Sou tão bicho quanto homem. Ora, todo homem é um bicho por natureza, e nada é mais certo do que isto. Instintos afloram, rasgam as carnes, perfuram a alma, e entorpecem nosso único diferencial: a racionalidade. O sangue pulsa quente em minhas veias, jorrando pelas artérias, penetrando pelo meu interior.

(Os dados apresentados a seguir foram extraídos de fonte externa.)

(* ===== verification/SourceIP.v ===== *)
(** * Source-IP policies (engine/source_ip.go)

    [ParseSourceIPPrefix], the compilation of a policy into a matcher with a set
    of exact addresses and a list of prefixes, and the test [allows] every new
    connection and datagram goes through. *)

From S2P Require Import Prelude GoStrings NetIP.
From Stdlib Require Import Ascii.
Import Netip.

Definition SourceIPModeOff : string := "off".
Definition SourceIPModeAllowlist : string := "allowlist".
Definition SourceIPModeDenylist : string := "denylist".
Definition MaxSourceIPsPerRule : nat := 256.

(** One constructor per [fmt.Errorf] of the file; [SrcEntry] is the wrapped
    error of entry [index]. *)
Inductive PrefixError :=
| EmptyEntry
| ZoneUnsupported (value : string)
| NotIPOrCIDR (value : string)
| MappedTooWide (value : string).

Inductive SourceIPError :=
| SrcNeedsMode
| SrcNeedsEntries (mode : string)
| SrcInvalidMode (mode : string)
| SrcTooMany
| SrcEntry (index : nat) (e : PrefixError).

#[export] Instance PrefixError_eq_dec : EqDecision PrefixError.
Proof. solve_decision. Defined.
#[export] Instance SourceIPError_eq_dec : EqDecision SourceIPError.
Proof. solve_decision. Defined.

Record sourceIPMatcher := {
  m_mode : string;
  m_exact : gset Addr;
  m_prefixes : list Prefix;
  m_entries : list Prefix;
}.

Definition ParseSourceIPPrefix (value : string) : result PrefixError Prefix :=
  let value := TrimSpace value in
  if bool_decide (value = "") then Err EmptyEntry else
  match ParseAddr value with
  | Some addr =>
      if bool_decide (Zone addr ≠ "") then Err (ZoneUnsupported value) else
      let addr := Unmap addr in
      Ok (PrefixFrom addr (BitLen addr))
  | None =>
      match ParsePrefix value with
      | None => Err (NotIPOrCIDR value)
      | Some prefix =>
          let addr := pfx_addr prefix in
          if bool_decide (Zone addr ≠ "") then Err (ZoneUnsupported value) else
          let bits := pfx_bits prefix in
          if Is4In6 addr then
            if bits <? 96 then Err (MappedTooWide value)
            else Ok (Masked (PrefixFrom (Unmap addr) (bits - 96)))
          else Ok (Masked (PrefixFrom addr bits))
      end
  end.

Definition normalizeSourceIPMode (mode : string) : string := ToLower (TrimSpace mode).

(** The loop over [values]; [index] is the position of the first one. *)
Fixpoint parse_entries (index : nat) (values : list string) (unique : gset Prefix)
    : result SourceIPError (gset Prefix) :=
  match values with
  | [] => Ok unique
  | value :: values =>
      match ParseSourceIPPrefix value with
      | Err e => Err (SrcEntry index e)
      | Ok prefix => parse_entries (S index) values ({[prefix]} ∪ unique)
      end
  end.

(** [entries[i].String() < entries[j].String()]. *)
Definition prefix_le (p q : Prefix) : Prop := String.le (PrefixString p) (PrefixString q).
#[export] Instance prefix_le_dec : RelDecision prefix_le.
Proof. intros p q. unfold prefix_le. apply _. Defined.

(** A full-length prefix goes into the set of exact addresses. *)
Definition is_exact (p : Prefix) : bool := pfx_bits p =? BitLen (pfx_addr p).

Definition build_matcher (mode : string) (unique : gset Prefix) : sourceIPMatcher :=
  let entries := merge_sort prefix_le (elements unique) in
  {| m_mode := mode;
     m_exact := list_to_set (pfx_addr <$> filter (λ p, is_exact p = true) entries);
     m_prefixes := filter (λ p, is_exact p = false) entries;
     m_entries := entries |}.

(** [Ok None] is the nil matcher of a rule without a policy. *)
Definition compileSourceIPMatcher (mode : string) (values : list string)
    : result SourceIPError (option sourceIPMatcher) :=
  let mode := normalizeSourceIPMode mode in
  if bool_decide (mode = "") || bool_decide (mode = SourceIPModeOff) then
    if bool_decide (values ≠ []) then Err SrcNeedsMode else Ok None
  else if bool_decide (mode = SourceIPModeAllowlist) || bool_decide (mode = SourceIPModeDenylist)
  then
    if bool_decide (values = []) then Err (SrcNeedsEntries mode) else
    if (MaxSourceIPsPerRule <? length values)%nat then Err SrcTooMany else
    unique ← parse_entries 0 values ∅;
    Ok (Some (build_matcher mode unique))
  else Err (SrcInvalidMode mode).

Definition canonical (addr : Addr) : Addr := WithZone (Unmap addr) "".

Definition allows (matcher : option sourceIPMatcher) (addr : Addr) : bool :=
  match matcher with
  | None => true
  | Some m =>
      if negb (IsValid addr) then false else
      let addr := canonical addr in
      let matched := bool_decide (addr ∈ m_exact m)
                     || existsb (λ prefix, Contains prefix addr) (m_prefixes m) in
      if bool_decide (m_mode m = SourceIPModeAllowlist) then matched else negb matched
  end.

(** The peer address of a connection, by its dynamic type. *)
Inductive NetAddr :=
| TCPAddr (addr : Addr)
| UDPAddr (addr : Addr)
| NilAddr
| OtherAddr (text : string).

(** [netip.ParseAddrPort], without the port. *)
Definition ParseAddrPort (s : string) : option Addr :=
  '(ip, port) ← cut_last ":" s;
  if bool_decide (ip = "") || bool_decide (port = "") then None else
  '(ip, ipv6) ← match ip with
                | String "[" rest =>
                    '(inner, tail) ← cut_last "]" rest;
                    if bool_decide (tail = "") then Some (inner, true) else None
                | _ => Some (ip, false)
                end;
  p ← parse_digits port;
  if 65535 <? p then None else
  addr ← ParseAddr ip;
  if Bool.eqb ipv6 (BitLen addr =? 128) then Some addr else None.

Definition sourceIPFromNetAddr (value : NetAddr) : Addr * bool :=
  match value with
  | TCPAddr parsed => (canonical parsed, IsValid parsed)
  | UDPAddr parsed => (canonical parsed, IsValid parsed)
  | NilAddr => (InvalidAddr, false)
  | OtherAddr text =>
      match ParseAddrPort text with
      | None => (InvalidAddr, false)
      | Some addr => (canonical addr, true)
      end
  end.

(** [sourceIPPoliciesEqual] on the two policy fields of a rule. *)
Definition policies_equal (mode1 : string) (ips1 : list string)
    (mode2 : string) (ips2 : list string) : bool :=
  match compileSourceIPMatcher mode1 ips1, compileSourceIPMatcher mode2 ips2 with
  | Ok None, Ok None => true
  | Ok (Some l), Ok (Some r) =>
      bool_decide (m_mode l = m_mode r) && bool_decide (m_entries l = m_entries r)
  | _, _ => false
  end.

(** ** Lemmas *)

(** What a policy entry denotes, without compilation: the addresses of the
    prefix it parses to. *)
Definition entry_matches (value : string) (addr : Addr) : bool :=
  match ParseSourceIPPrefix value with
  | Ok p => Contains p addr
  | Err _ => false
  end.

Lemma canonical_zone a : Zone (canonical a) = "".
Proof. unfold canonical. by destruct (Unmap a). Qed.

Lemma Unmap_valid a : IsValid (Unmap a) = IsValid a.
Proof. destruct a as [| |v z]; [done..|]. unfold Unmap. by destruct (Is4In6 _). Qed.

Lemma Unmap_idemp a : Unmap (Unmap a) = Unmap a.
Proof.
  destruct a as [| |v z]; [done..|]. unfold Unmap at 2 3.
  destruct (Is4In6 (Addr6 v z)) eqn:E; [done|]. unfold Unmap. by rewrite E.
Qed.

Lemma canonical_valid a : IsValid (canonical a) = IsValid a.
Proof. unfold canonical. rewrite <-(Unmap_valid a). by destruct (Unmap a). Qed.

Lemma canonical_Unmap a : canonical (Unmap a) = canonical a.
Proof. unfold canonical. by rewrite Unmap_idemp. Qed.

Lemma PrefixFrom_zone a bits : Zone (pfx_addr (PrefixFrom a bits)) = "".
Proof. unfold PrefixFrom. destruct (_ && _); by destruct a. Qed.

Lemma Masked_zone p : Zone (pfx_addr p) = "" → Zone (pfx_addr (Masked p)) = "".
Proof.
  unfold Masked. destruct (PrefixIsValid p); [|done]. by destruct (pfx_addr p).
Qed.

Lemma ParseSourceIPPrefix_zone value p :
  ParseSourceIPPrefix value = Ok p → Zone (pfx_addr p) = "".
Proof.
  unfold ParseSourceIPPrefix. set (v := TrimSpace value). generalize v; clear v; intros v.
  destruct (bool_decide (v = "")); [done|]. destruct (ParseAddr v) as [a|].
  { destruct (bool_decide _); [done|]. intros [= <-]. apply PrefixFrom_zone. }
  destruct (ParsePrefix v) as [q|]; [|done]. destruct (bool_decide _); [done|].
  destruct (Is4In6 _); [destruct (_ <? _); [done|]|]; intros [= <-];
    apply Masked_zone, PrefixFrom_zone.
Qed.

Lemma parse_entries_spec index values unique u :
  parse_entries index values unique = Ok u →
  ∀ p, p ∈ u ↔ p ∈ unique ∨ ∃ v, v ∈ values ∧ ParseSourceIPPrefix v = Ok p.
Proof.
  revert index unique. induction values as [|v values IH]; intros index unique H p; simpl in H.
  - simplify_eq. split; [by left|]. intros [?|(v & Hv & _)]; [done|]. by apply elem_of_nil in Hv.
  - destruct (ParseSourceIPPrefix v) as [q|e] eqn:E; [|done].
    rewrite (IH _ _ H p), elem_of_union, elem_of_singleton. setoid_rewrite elem_of_cons.
    split.
    + intros [[->|?]|(w & ? & ?)]; eauto 6.
    + intros [?|(w & [->|?] & Hw)]; [by eauto| |by eauto].
      rewrite E in Hw. injection Hw as ->. by eauto.
Qed.

Lemma build_matcher_entries mode unique p :
  p ∈ m_entries (build_matcher mode unique) ↔ p ∈ unique.
Proof. simpl. by rewrite merge_sort_Permutation, elem_of_elements. Qed.

(** The set of exact addresses and the scanned prefixes together decide
    membership in the union of all prefixes. *)
Lemma build_matcher_matched mode unique addr :
  (∀ p, p ∈ unique → Zone (pfx_addr p) = "") → BitLen addr ≠ 0 →
  (bool_decide (addr ∈ m_exact (build_matcher mode unique))
   || existsb (λ prefix, Contains prefix addr) (m_prefixes (build_matcher mode unique))) = true
  ↔ ∃ p, p ∈ unique ∧ Contains p addr = true.
Proof.
  intros Hz Hb. rewrite orb_true_iff, bool_decide_eq_true, existsb_exists. simpl.
  rewrite elem_of_list_to_set, list_elem_of_fmap.
  setoid_rewrite list_elem_of_filter. setoid_rewrite <-list_elem_of_In.
  setoid_rewrite list_elem_of_filter. setoid_rewrite merge_sort_Permutation.
  setoid_rewrite elem_of_elements. split.
  - intros [(p & -> & Hx & Hp)|(p & (Hx & Hp) & Hc)]; [|by eauto].
    exists p. split; [done|]. apply Contains_spec. unfold is_exact in Hx. bool_to_prop.
    apply in_prefix_full; auto.
  - intros (p & Hp & Hc). destruct (is_exact p) eqn:Hx; [left|right; by eauto].
    exists p. apply Contains_spec in Hc. pose proof Hx as Hx'.
    unfold is_exact in Hx. bool_to_prop.
    apply in_prefix_full in Hc as [_ ?]; auto.
Qed.

Lemma compile_Some mode values m :
  compileSourceIPMatcher mode values = Ok (Some m) →
  ∃ u, parse_entries 0 values ∅ = Ok u ∧ m = build_matcher (normalizeSourceIPMode mode) u ∧
       values ≠ [] ∧ (length values ≤ MaxSourceIPsPerRule)%nat ∧
       (normalizeSourceIPMode mode = SourceIPModeAllowlist ∨
        normalizeSourceIPMode mode = SourceIPModeDenylist).
Proof.
  unfold compileSourceIPMatcher. intros H. repeat case_match; simplify_eq.
  apply bind_Ok in H as (u & Hu & [= <-]). exists u. bool_to_prop.
  split_and!; try done.
  - by apply Nat.ltb_ge.
  - match goal with H : _ || _ = true |- _ => apply orb_true_iff in H as [?|?] end;
      bool_to_prop; auto.
Qed.

Lemma matched_spec mode values m addr :
  compileSourceIPMatcher mode values = Ok (Some m) → BitLen addr ≠ 0 →
  (bool_decide (addr ∈ m_exact m) || existsb (λ prefix, Contains prefix addr) (m_prefixes m))
  = existsb (λ v, entry_matches v addr) values.
Proof.
  intros (u & Hu & -> & _)%compile_Some Hb.
  pose proof (parse_entries_spec _ _ _ _ Hu) as Hel.
  apply eq_true_iff_eq. rewrite build_matcher_matched; [|intros p Hp|done].
  - rewrite existsb_exists. setoid_rewrite <-list_elem_of_In. setoid_rewrite Hel.
    unfold entry_matches. split.
    + intros (p & [?|(v & Hv & Hp)] & Hc); [set_solver|]. exists v. by rewrite Hp.
    + intros (v & Hv & Hc). destruct (ParseSourceIPPrefix v) as [p|] eqn:E; [|done]. eauto 10.
  - apply Hel in Hp as [?|(v & _ & Hv)]; [set_solver|]. by eapply ParseSourceIPPrefix_zone.
Qed.

Lemma allows_matched mode values m addr :
  compileSourceIPMatcher mode values = Ok (Some m) → IsValid addr = true →
  allows (Some m) addr =
    (if bool_decide (m_mode m = SourceIPModeAllowlist)
     then existsb (λ v, entry_matches v (canonical addr)) values
     else negb (existsb (λ v, entry_matches v (canonical addr)) values)).
Proof.
  intros Hm Hv. unfold allows. rewrite Hv. simpl.
  rewrite (matched_spec _ _ _ _ Hm); [done|].
  pose proof (canonical_valid addr) as H. rewrite Hv in H.
  by destruct (canonical addr).
Qed.

(** Equal sets of prefixes compile to the same matcher. *)
Lemma policies_equal_refl mode ips m :
  compileSourceIPMatcher mode ips = Ok m → policies_equal mode ips mode ips = true.
Proof.
  intros H. unfold policies_equal. rewrite H. destruct m; [|done].
  by rewrite !bool_decide_eq_true_2.
Qed.
(** The loop over the tokens: [seen] holds the token values so far. *)
Fixpoint normalize_tokens (enabled : bool) (index : nat) (seen : gset string) (tokens : list AuthToken)
    : result ConfigError (list AuthToken * gset string) :=
  match tokens with
  | [] => Ok ([], seen)
  | token :: tokens =>
      let name := TrimSpace (at_Name token) in
      let value := TrimSpace (at_Token token) in
      let role := or_default AuthRoleAdmin (ToLower (TrimSpace (at_Role token))) in
      check (negb (bool_decide (role = AuthRoleAdmin)) && negb (bool_decide (role = AuthRoleViewer)))
        (TokenRole index role) ≫= λ _,
      if bool_decide (value = "") then
        check enabled (TokenMissing index) ≫= λ _,
        '(rest, seen) ← normalize_tokens enabled (S index) seen tokens;
        Ok ({| at_Name := name; at_Token := value; at_Role := role |} :: rest, seen)
      else
        check (bool_decide (value ∈ seen)) (TokenDuplicate index) ≫= λ _,
        let name := or_default ("token-" +:+ FormatInt (Z.of_nat index + 1)) name in
        '(rest, seen) ← normalize_tokens enabled (S index) ({[ value ]} ∪ seen) tokens;
        Ok ({| at_Name := name; at_Token := value; at_Role := role |} :: rest, seen)
  end.

Definition normalizeAuth (auth : AuthConfig) : result ConfigError AuthConfig :=
  '(tokens, seen) ← normalize_tokens (ac_Enabled auth) 0 ∅ (ac_Tokens auth);
  check (ac_Enabled auth && bool_decide (seen = ∅)) NoTokens ≫= λ _,
  Ok {| ac_Enabled := ac_Enabled auth; ac_Tokens := tokens |}.

Section parse.
Context `{!TzDatabase}.

Fixpoint normalize_rules (index : nat) (seen : gset string) (rules : list Rule)
    : result ConfigError (list Rule) :=
  match rules with
  | [] => Ok []
  | rule :: rules =>
      let rule := Standardize rule in
      match Validate rule with
      | Err e => Err (RuleInvalid index e)
      | Ok _ =>
          check (bool_decide (RuleID rule ∈ seen)) (DuplicateRule (RuleID rule)) ≫= λ _,
          rest ← normalize_rules (S index) ({[ RuleID rule ]} ∪ seen) rules;
          Ok (rule :: rest)
      end
  end.

(** What [Parse] does to a decoded document. *)
Definition normalize (cfg : File) : result ConfigError File :=
  let version := if cf_Version cfg =? 0 then 1 else cf_Version cfg in
  check (negb (version =? 1)) (UnsupportedVersion version) ≫= λ _,
  let '(language, invalid) := normalizeLanguage (cf_Language cfg) in
  '(port, legacy, used) ← normalizeControlPort cfg;
  let sessions := if cf_UDPMaxSessions cfg =? 0 then DefaultUDPGlobalMaxSessions else cf_UDPMaxSessions cfg in
  check ((sessions <? 0) || (MaxUDPGlobalMaxSessions <? sessions)) UDPMaxSessionsOutOfRange ≫= λ _,
  stats ← normalizeStats (cf_Stats cfg);
  let tls := normalizeControlTLS (cf_ControlTLS cfg) in
  validateControlTLS tls ≫= λ _,
  auth ← normalizeAuth (cf_Auth cfg);
  rules ← normalize_rules 0 ∅ (cf_Rules cfg);
  Ok {|
    cf_Version := version; cf_Language := language; cf_InvalidLanguage := invalid; cf_ControlPort := port;
    cf_DeprecatedControlListenAddr := legacy; cf_UsedDeprecatedControlListenAddr := used;
    cf_UDPMaxSessions := sessions; cf_ControlTLS := tls; cf_Log := normalizeLog (cf_Log cfg); cf_Auth := auth;
    cf_BotToken := cf_BotToken cfg; cf_BotChat := cf_BotChat cfg; cf_BotControlToken := cf_BotControlToken cfg;
    cf_AcmeChallenge := cf_AcmeChallenge cfg; cf_AcmeHTTP01Addr := cf_AcmeHTTP01Addr cfg;
    cf_AcmeCacheDir := cf_AcmeCacheDir cfg; cf_AcmeDNS01 := cf_AcmeDNS01 cfg;
    cf_CertCacheDir := cf_CertCacheDir cfg; cf_CertReview := cf_CertReview cfg; cf_Stats := stats;
    cf_Rules := rules; cf_UnknownFields := cf_UnknownFields cfg |}.
End parse.

(** ** YAML documents *)

Inductive YamlKind := DocumentNode | SequenceNode | MappingNode | ScalarNode | AliasNode.
#[export] Instance YamlKind_eq_dec : EqDecision YamlKind.
Proof. solve_decision. Defined.

(** The part of [yaml.Node] that is read here. *)
Inductive ynode := YNode (kind : YamlKind) (value anchor : string) (content : list ynode).
Definition yn_Kind (n : ynode) : YamlKind := let 'YNode k _ _ _ := n in k.
Definition yn_Value (n : ynode) : string := let 'YNode _ v _ _ := n in v.
Definition yn_Anchor (n : ynode) : string := let 'YNode _ _ a _ := n in a.
Definition yn_Content (n : ynode) : list ynode := let 'YNode _ _ _ c := n in c.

Sou um animal, tão selvagem quanto as águias das montanhas mais remotas, quanto os cavalos mais bravios, que exibem ostentosamente seus músculos de ser indomável e majestoso que é, quanto os lobos que uivam à noite, e se entorpecem de liberdade a cada nova manhã. Sou bicho, grito de dor, sangro na fertilidade, derramo leite na maternidade. Sou bicho, e exibo com orgulho o bicho que sou. Percorro os mais temidos bosques, não há temor, há apenas selvageria. Todo ser-humano é bicho, que na sua eterna covardia, se camufla na civilização.
Quisera eu, viver para sempre, como nas profundezas do passado, dentre tantos outros bichos como eu, perfurando a escuridão, sem medos, sem receios, sem o disfarce cínico da razão. Quisera eu, correr como ser solto, livre, sentindo meus pêlos de bicho se eriçarem a cada rajada de vento, as árvores se remexendo e dançando no ritmo da eternidade, as águas percorrendo o caminho até seu leito, a chuva inundando meus cabelos de bicho, meus olhos selvagens, matando a sede, dando-me vida. Quisera eu ser como antes, conhecer o estado mais puro de ser-humano, de ser bicho, de ser indomável, de ser livre. Quisera eu gritar, uivo animalesco, libertar-me das grades de disfarce de ser-humano, e poder neste uivar soltar aos quatro ventos o bicho que sou.